Embanked enclosure, Bulgadenhall, Co. Limerick
Co. Limerick |
Enclosures
At the base of a long east-facing slope in County Limerick, where the ground levels out into marshy terrain, a large sub-circular earthwork sits quietly in the landscape of Bulgadenhall.
It is not dramatic in the conventional sense; the enclosing bank rises only about a metre above the surrounding ground. But the sheer scale of it is quietly arresting. Measuring approximately 70 metres east to west and 60 metres north to south, this is an earthwork that would have demanded considerable communal effort to construct, whenever that was.
Embanked enclosures of this type are among the less-understood monument categories in Irish archaeology. Unlike the better-documented ringforts, which served as enclosed farmsteads typically from the early medieval period, large embanked enclosures can be harder to date and interpret without excavation.

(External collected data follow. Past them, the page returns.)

(* ===== verification/Random.v ===== *)
(** * The random number generator (src/util/random.h)

    The Lehmer generator that draws the heights of skip-list nodes; its state is
    the seed. *)

From S2P Require Import Prelude.

Definition M : Z := 2147483647.
Definition A : Z := 16807.

(** [seed_] is the whole state. *)
Definition NewRandom (s : Z) : Z :=
  let seed := Z.land s 0x7fffffff in
  if (seed =? 0) || (seed =? 2147483647) then 1 else seed.

Definition Next (seed : Z) : Z :=
  let product := u64 (seed * A) in
  let seed := u32 (Z.shiftr product 31 + Z.land product M) in
  if seed >? M then seed - M else seed.

(** The generator is returned with the value. *)
Definition Uniform (n seed : Z) : Z * Z := (Next seed mod n, Next seed).

Definition OneIn (n seed : Z) : bool * Z := (Next seed mod n =? 0, Next seed).

Definition Skewed (max_log seed : Z) : Z * Z :=
  let '(k, seed) := Uniform (max_log + 1) seed in Uniform (Z.shiftl 1 k) seed.

(** The reduction computes the product modulo the Mersenne prime. *)
Lemma Next_mod seed : 0 < seed < M → Next seed = (seed * A) mod M ∧ 0 < Next seed < M.
Proof.
  intros Hs. unfold Next, M, A in *. cbv zeta.
  set (p := seed * 16807). assert (0 < p < 2 ^ 31 * 16807) as Hp by lia.
  rewrite (u64_small p) by range_lia. rewrite Z.shiftr_div_pow2 by lia.
  replace (Z.land p 2147483647) with (p mod 2 ^ 31) by (symmetry; apply (Z.land_ones p 31); lia).
  pose proof (Z.div_mod p (2 ^ 31) ltac:(lia)) as Hdm. pose proof (Z.mod_pos_bound p (2 ^ 31) ltac:(lia)) as Hm.
  assert (0 <= p / 2 ^ 31 < 16807) as Hd.
  { split; [apply Z.div_pos; lia|apply Z.div_lt_upper_bound; lia]. }
  rewrite u32_small by range_lia. set (q := p / 2 ^ 31) in *. set (r := p mod 2 ^ 31) in *.
  assert (p mod 2147483647 = (q + r) mod 2147483647) as E.
  { replace p with ((q + r) + q * 2147483647) by lia. apply Z_mod_plus_full. }
  assert (0 < p mod 2147483647) as Hpos.
  { assert (0 <= p mod 2147483647) by (apply Z.mod_pos_bound; lia).
    destruct (Z.eq_dec (p mod 2147483647) 0) as [E0|]; [|lia]. exfalso.
    apply Z.mod_divide in E0; [|lia]. unfold p in E0. rewrite Z.mul_comm in E0.
    apply Z.gauss in E0; [|done]. apply Z.divide_pos_le in E0; lia. }
  destruct (Z.gtb_spec (q + r) 2147483647) as [Hg|Hg].
  - assert ((q + r) mod 2147483647 = q + r - 2147483647) as E'.
    { symmetry. apply (Z.mod_unique _ _ 1); lia. }
    split; lia.
  - destruct (Z.eq_dec (q + r) 2147483647) as [Eq|].
    + rewrite E, Eq, Z.mod_same in Hpos by lia. lia.
    + rewrite E, Z.mod_small by lia. split; [done|]. rewrite E, Z.mod_small in Hpos by lia. lia.
Qed.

The bank here is broad rather than tall, running to around 9 metres in width despite its modest height of 1.1 metres, which gives it a profile more consistent with ceremonial or boundary use than with defensive intent. Archaeological researcher Geraldine Stout compiled the site record, and aerial photography by the Aerial Survey of Ireland, taken in January 2003, documented the enclosure from above. That photographic record also hinted at a possible circular feature within the western part of the interior, though its nature and relationship to the main enclosure remain unclear.

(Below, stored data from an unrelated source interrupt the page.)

Lemma reader_step s key x l L hl : sl_inv (compare_ := compare_) s L hl → key_of s head_ = None →
  reader_inv s key (At x l) L hl →
  ∃ r, search_step compare_ s key x l = Some r ∧ reader_inv s key r L hl ∧
    (∀ o, r = Found o → answers s key o).
Proof.
  intros I Hhd Hr. destruct (reader_smaller s key x l L hl I Hr) as (k & Hk & Hsm & Hl). destruct Hr as (Hx & _ & Hxk).
  unfold search_step.
  destruct (step_cases s L hl key k x l I Hk Hsm Hl) as (o & Eo & Hn & [(Ek & n & k' & -> & Hkk & Hk' & Hsm' & Hln)|(Ek & Hns)]);
    rewrite Eo; cbn [mbind option_bind]; rewrite Ek.
  - exists (At n l). split; [done|]. split; [|done]. split; [by apply list_elem_of_lookup_2 in Hk'|]. split; [done|].
    right. destruct (node_key _ _ _ _ _ I Hk' ltac:(lia)) as [kn Hkn]. exists kn. split; [done|].
    apply (Hsm' k' n kn); [lia|done|done].
  - destruct l as [|l].
    + exists (Found o). split; [done|]. split; [done|]. intros o' [= <-].
      assert (∀ k', inserted s k' → compare_ k' key < 0 ∨ ∃ j y, (k < j)%nat ∧ (head_ :: L) !! j = Some y ∧
        (0 < hl y)%nat ∧ key_of s y = Some k') as Hcases.
      { intros k' (y & Hy & Hly & Hky)%(inserted_iff s L hl); [|done|done].
        apply list_elem_of_lookup_1 in Hy as [j Hj]. destruct (decide (S j <= k)%nat) as [Hle|Hgt].
        - left. apply (Hsm (S j) y k'); [lia|done|done].
        - right. exists (S j), y. split_and!; [lia|done..]. }
      destruct o as [n|]; simpl in Hn |- *.
      * destruct Hn as (j & Hkj & Hj & Hlj & Hmid). destruct (node_key _ _ _ _ _ I Hj ltac:(lia)) as [kn Hkn].
        exists kn. split; [done|]. split; [apply (inserted_iff s L hl); [done|done|]; exists n; split_and!; [eapply N_elem; [done|lia]|done|done]|].
        split; [by apply (Hns j n kn)|]. intros k' Hk'. destruct (Hcases k' Hk') as [|(j' & y & Hj' & Hy & Hly & Hky)]; [by left|right].
        destruct (Nat.lt_trichotomy j' j) as [Hlt|[->|Hgt]].
        -- pose proof (Hmid j' y ltac:(lia) Hy). lia.
        -- assert (k' = kn) as -> by congruence. pose proof (ko_antisym kn kn). lia.
        -- pose proof (sorted_N s L hl j j' n y kn k' I ltac:(lia) Hj Hy Hkn Hky). lia.
      * intros k' Hk'. destruct (Hcases k' Hk') as [|(j' & y & Hj' & Hy & Hly & _)]; [done|].
        pose proof (Hn j' y Hj' Hy). lia.
    + exists (At x l). split; [done|]. split; [|done]. split; [done|]. split; [lia|done].
Qed.

(** *** The writer *)

Lemma begin_step s L hl k s' z h prev : writer_inv s Idle L hl → (∀ k', inserted s k' → compare_ k' k ≠ 0) →
  insert_begin compare_ s k = Some (s', z, h, prev) →
  ∃ L' hl', writer_inv s' (Linking z h prev 0) L' hl' ∧ grows s L hl s' L' hl'.
Proof.
  intros (I & Hhd & Hpos) Habs E.
  destruct (begin_spec s L hl k I Hpos) as (s1 & h1 & prev1 & a & Eb & Hh & Ha & Hl & Hkz & Hold).
  { intros x kx Hx Hkx. apply Habs, (inserted_iff s L hl); [done|done|]. eauto. }
  rewrite E in Eb. injection Eb as -> -> -> ->. eexists _, _. split; [split; [apply Hl|split]|].
  - rewrite (proj2 (Hold head_ ltac:(left))). done.
  - split; [done|]. split; [done|]. intros x [->|Hx]%elem_insert_after Hne; [done|].
    unfold upd. rewrite decide_False by done. by apply Hpos.
  - intros x Hx. destruct (Hold x Hx) as [Hne Hkx]. split_and!; [|unfold upd; by rewrite decide_False|done].
    apply elem_of_cons in Hx as [->|Hx]; [left|right; apply elem_insert_after; by right].
Qed.

Lemma level_step s L hl z h prev i s' : writer_inv s (Linking z h prev i) L hl → (i < h)%nat →
  link_level s z prev i = Some s' →
  ∃ L' hl', writer_inv s' (Linking z h prev (S i)) L' hl' ∧ grows s L hl s' L' hl'.
Proof.
  intros (I & Hhd & Hl & Hh & Hpos) Hi E.
  destruct (link_step s L hl z h prev i Hl Hi) as (s1 & E1 & Hl1 & Hk). rewrite E in E1. injection E1 as <-.
  assert (∀ x, hl x <= upd hl z (S i) x)%nat as Hup.
  { intros x. unfold upd. destruct (decide (x = z)) as [->|]; [|done]. destruct Hl as (_ & -> & _). lia. }
  eexists L, _. split; [split; [apply Hl1|split; [by rewrite Hk|]]|].
  - split; [done|]. split; [done|]. intros x Hx Hne. pose proof (Hup x). pose proof (Hpos x Hx Hne). lia.
  - intros x Hx. done.
Qed.

Lemma end_step s L hl z h prev : writer_inv s (Linking z h prev h) L hl → writer_inv s Idle L hl.
Proof.
  intros (I & Hhd & (_ & Hz & _) & Hh & Hpos). split; [done|]. split; [done|]. intros x Hx.
  destruct (decide (x = z)) as [->|Hne]; [lia|by apply Hpos].
Qed.

Lemma write_step_inv s w s' w' L hl : write_step (s, w) (s', w') → writer_inv s w L hl →
  ∃ L' hl', writer_inv s' w' L' hl' ∧ grows s L hl s' L' hl'.
Proof.
  inversion 1; subst; intros I; [by eapply begin_step|by eapply level_step|]. exists L, hl.
  split; [by eapply end_step|apply grows_refl].
Qed.

Lemma writer_reaches s0 w0 s w L0 hl0 : rtc write_step (s0, w0) (s, w) → writer_inv s0 w0 L0 hl0 →
  ∃ L hl, writer_inv s w L hl.
Proof.
  intros Hr. remember (s0, w0) as c0 eqn:E0. remember (s, w) as c eqn:E. revert s0 w0 L0 hl0 E0.
  induction Hr as [c|c [s1 w1] c' Hs _ IH]; intros s0 w0 L0 hl0 -> I.
  - injection E as -> ->. eauto.
  - destruct (write_step_inv _ _ _ _ _ _ Hs I) as (L1 & hl1 & I1 & _). by eapply IH.
Qed.

Lemma grows_inserted s w L hl s' w' L' hl' k : writer_inv s w L hl → writer_inv s' w' L' hl' →
  grows s L hl s' L' hl' → inserted s k → inserted s' k.
Proof.
  intros (I & Hh & _) (I' & Hh' & _) Hg (x & Hx & Hl & Hk)%(inserted_iff s L hl); [|done|done].
  destruct (Hg x (list_elem_of_further _ _ _ Hx)) as (Hx' & Hl' & Hk').
  apply (inserted_iff s' L' hl'); [done|done|]. exists x. split_and!; [|lia|congruence].
  apply elem_of_cons in Hx' as [->|]; [congruence|done].
Qed.

(** What an interleaving keeps. *)
Definition run_inv (key : K) (s0 : SkipList) (c : SkipList * Writer * Search) : Prop :=
  ∃ L hl, writer_inv c.1.1 c.1.2 L hl ∧ reader_inv c.1.1 key c.2 L hl ∧
    ∀ k, inserted s0 k → inserted c.1.1 k.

The setting shapes the experience of the site in practical ways. The slope rising to the west cuts off views in that direction, while the ground opens out to the north-east and south-east across what would have been, and may still be, wet or waterlogged terrain. Visiting in drier months makes access to this marshy area considerably easier. The earthwork is subtle at ground level, so looking across it rather than standing directly on it tends to reveal the contours of the bank most clearly. Those approaching from the east will find the land flattens early and the enclosure gradually resolves out of the grass and rushes around it.